The historic launch pad was built more than 50 years ago and has played a significant role in NASA's notable missions such as Apollo 12 and 14 (both to the Moon), Skylab (the forerunner of the International Space Station) and every Space Shuttle Columbia launch launch. . Also disputed, the MLP-2 was the platform from which the tragic Challenger aircraft was launched in 1986. In total, the MLP-2 participated in more than 50 launches from 1968 to 2011. So it has a long history written on it. the structure of 160 meters, 41 meters wide and 7.5 meters high.
As he says Robert Pearlman by collectSPACE, NASA decided to demolish the platform for a reason that is extremely frustrating.
Given its history, "it was expected that the MLP-2 would be retired as an art museum," Pearlman wrote, . ” But as Scott Tenhoff, who has taken on the task of demolishing MLP-2, said, the space agency is getting rid of the platform "because parking spaces are running out."

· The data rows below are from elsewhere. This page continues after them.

(** On [grafo_abc], whose first edge is A->B. *)
Lemma cuellos_botella_resultado_testigo :
  alcanzable raiz_racional grafo_abc /\
  obtener_todas_aristas grafo_abc = Ok [0%nat; 2%nat; 1%nat] /\
  exists aristas,
    obtener_todas_aristas grafo_abc = Ok aristas /\
    match aristas with
    | [] => _identificar_cuellos_botella grafo_abc = (Ok [], grafo_abc)
    | r :: _ =>
        exists a, mem_aristas grafo_abc !! r = Some a /\
          _identificar_cuellos_botella grafo_abc
          = (Lanza TypeError,
             poner_mem_aristas (<[r := poner_bloqueada true a]> (mem_aristas grafo_abc))
               grafo_abc)
    end.
Proof.
  split; [exact grafo_abc_alcanzable|]. split; [vm_compute; reflexivity|].
  exact (cuellos_botella_resultado raiz_racional grafo_abc grafo_abc_alcanzable).
Defined.

(* ================================================================== *)
(** * The motor: refreshing the weights *)
(* ================================================================== *)

(** ** [MotorSimulacion._actualizar_pesos_dinamicos] *)

(** What [calcular_peso_dinamico] leaves of an edge. *)
Lemma calcular_peso_corre (a : AristaGrafo) :
  exists res, calcular_peso_dinamico a = (Ok res, peso_recalculado a).
Proof.
  unfold calcular_peso_dinamico, peso_recalculado, ligar, leer, modificar.
  destruct (bloqueada a); by eexists.
Qed.

Lemma peso_recalculado_dos_veces (a : AristaGrafo) :
  peso_recalculado (peso_recalculado a) = peso_recalculado a.
Proof. unfold peso_recalculado. by destruct (bloqueada a) eqn:E; cbn; rewrite ?E. Qed.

As Pearlman rightly points out, NASA has two similar platforms, the MLP-1 (formerly ML-3) and the MLP-3 (formerly ML-1). Built between 1963 and 1965, these three platforms were created for the Saturn V, Saturn IB and Saturn INT-21 rockets. After Apollo, the structures were transformed, renamed and put into use for the Space Transport Program.
But NASA is now entering a new era and the old platform can not support the weight of the upcoming mega launch tower, Space Launch System, according to collectSPACE. To that end, NASA completed a new platform in 2018 called the ML-1 and began building a second one, called the ML-2, last year.
At the moment MLP-1 and MLP-3 are not planned to be demolished and MLP-1 is still used to prepare the paths taken by the launchers to the launcher pad for the upcoming Space Launch System. MLP-1 will ensure that "the trail is strong enough to support the weight for the upcoming @NASAArtemis I launch", which could take place later this year.
The demolition process is expected to take about a month.
Before demolishing Mobile Launcher-2, NASA asked if anyone was interested in rescuing parts of the giant structure, including the Smithsonian, but received no response.
Definitely store this giant structure in one Museum is something that could not be frozen, however we hope that some smaller pieces will be left over to remind the historical platform to the next generations.